(** The six variables that [getPerformanceConfig] assigns, for the given
    defaults. *)
Definition withPerformance (base : Config) (r d t s lo hi : Z) : Config :=
  {| thinkTagsMode := thinkTagsMode base;
     maxRetries := getEnvInt (bs "MAX_RETRIES") r;
     retryDelay := getEnvInt (bs "RETRY_DELAY") d;
     requestTimeout := getEnvInt (bs "REQUEST_TIMEOUT") t;
     streamTimeout := getEnvInt (bs "STREAM_TIMEOUT") s;
     randomDelayMin := getEnvInt (bs "RANDOM_DELAY_MIN") lo;
     randomDelayMax := getEnvInt (bs "RANDOM_DELAY_MAX") hi;
     streamBufferSize := streamBufferSize base;
     disableConnectionCheck := disableConnectionCheck base;
     connectionCheckInterval := connectionCheckInterval base;
     maxConcurrentConnections := maxConcurrentConnections base;
     anonTokenEnabled := anonTokenEnabled base;
     defaultKey := defaultKey base;
     upstreamToken := upstreamToken base;
     performanceMode := performanceMode base |}.

(** [getPerformanceConfig], on the other globals as they are in [base]. *)
Definition getPerformanceConfig (base : Config) : Config :=
  let mode := toLower (performanceMode base) in
  if bytes_eqb mode (bs "fast")
  then withPerformance base 1 200 10000 60000 0 100
  else if bytes_eqb mode (bs "secure")
       then withPerformance base 5 2000 60000 600000 500 1500
       else withPerformance base 3 1000 120000 300000 100 500.

End Environment.

(** ** Log helpers *)

(** [maskAPIKey] *)
Definition maskAPIKey (apiKey : bytes) : bytes :=
  if (List.length apiKey <=? 8)%nat
  then repeat "*"%char (List.length apiKey)
  else firstn 4 apiKey
       ++ repeat "*"%char (List.length apiKey - 8)
       ++ skipn (List.length apiKey - 4) apiKey.

(** [strings.Split(s, sep)] for a non-empty [sep]. *)
Definition stringsSplit (s sep : bytes) : list bytes := splitLoop sep 0 [] s.

(** What [getClientIP] reads of a request: two headers, empty when
    absent, and the address of the peer. *)
Record PeerInfo := {
  hdr_XForwardedFor : bytes;
  hdr_XRealIP : bytes;
  peer_RemoteAddr : bytes
}.
(** ** The callback *)

(** X15.  With the camera handle in place the frame callback always
    returns: it never waits and never fails a check.  The frame it was
    given is either handed back to the camera at once, the queue being as
    before, or appended to the queue with a time and not handed back;
    nothing else is handed back, and the frames with the encoder and the
    encoded counter are not touched. *)
Theorem callback_releases_or_queues
    (skipCurrentFrame : Z -> bool) (timestampUs : Z) (frame : IMemory)
    (s : CameraSource)
    (Hcamera : mCamera s = true) :
  exists s' tr,
    dataCallbackTimestamp skipCurrentFrame timestampUs frame s
    = Ret tt s' tr /\
    ((released tr = [frame] /\
      mFramesReceived s' = mFramesReceived s /\
      mFrameTimes s' = mFrameTimes s) \/
     (released tr = [] /\
      mFramesReceived s' = mFramesReceived s ++ [frame] /\
      exists timeUs, mFrameTimes s' = mFrameTimes s ++ [timeUs])) /\
    mFramesBeingEncoded s' = mFramesBeingEncoded s /\
    mNumFramesEncoded s' = mNumFramesEncoded s /\
    mStarted s' = mStarted s /\ mCamera s' = true.
Proof.
  open_state s. subst cam.
  unfold dataCallbackTimestamp, detectGlitch, firstFrameGate, queueFrame.
  unfold_monad. cbn.
  repeat (break_branch; cbn);
    do 2 eexists; (split; [reflexivity|]); cbn;
    (split; [first [left; repeat split; reflexivity
                   |right; split; [reflexivity|];
                    split; [reflexivity|]; eexists; reflexivity]|]);
    repeat split; reflexivity.
Qed.

Lemma callback_releases_or_queues_witness :
  exists s' tr,
    dataCallbackTimestamp skipLater 33000 frameB
      (mkCameraSource true 0 1 0 true [frameA] [] [0] 0 0 0 0 200000 false)
    = Ret tt s' tr /\
    mFramesBeingEncoded s' = [].
Proof.
  destruct (callback_releases_or_queues skipLater 33000 frameB
              (mkCameraSource true 0 1 0 true [frameA] [] [0] 0 0 0 0 200000
                 false)
              eq_refl)
    as (s' & tr & Hrun & _ & Henc & _).
  exists s', tr. split; assumption.
Defined.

^^^^^^^^

§ What needs to be done: Using the records above, set down exactly the lines from the one with "let mode := toLower" through the one with "((released tr = [frame] /\", inclusive, and nothing more.

§ Written reply:
  let mode := toLower (performanceMode base) in
  if bytes_eqb mode (bs "fast")
  then withPerformance base 1 200 10000 60000 0 100
  else if bytes_eqb mode (bs "secure")
       then withPerformance base 5 2000 60000 600000 500 1500
       else withPerformance base 3 1000 120000 300000 100 500.

End Environment.

(** ** Log helpers *)

(** [maskAPIKey] *)
Definition maskAPIKey (apiKey : bytes) : bytes :=
  if (List.length apiKey <=? 8)%nat
  then repeat "*"%char (List.length apiKey)
  else firstn 4 apiKey
       ++ repeat "*"%char (List.length apiKey - 8)
       ++ skipn (List.length apiKey - 4) apiKey.

(** [strings.Split(s, sep)] for a non-empty [sep]. *)
Definition stringsSplit (s sep : bytes) : list bytes := splitLoop sep 0 [] s.

(** What [getClientIP] reads of a request: two headers, empty when
    absent, and the address of the peer. *)
Record PeerInfo := {
  hdr_XForwardedFor : bytes;
  hdr_XRealIP : bytes;
  peer_RemoteAddr : bytes
}.
(** ** The callback *)

(** X15.  With the camera handle in place the frame callback always
    returns: it never waits and never fails a check.  The frame it was
    given is either handed back to the camera at once, the queue being as
    before, or appended to the queue with a time and not handed back;
    nothing else is handed back, and the frames with the encoder and the
    encoded counter are not touched. *)
Theorem callback_releases_or_queues
    (skipCurrentFrame : Z -> bool) (timestampUs : Z) (frame : IMemory)
    (s : CameraSource)
    (Hcamera : mCamera s = true) :
  exists s' tr,
    dataCallbackTimestamp skipCurrentFrame timestampUs frame s
    = Ret tt s' tr /\
    ((released tr = [frame] /\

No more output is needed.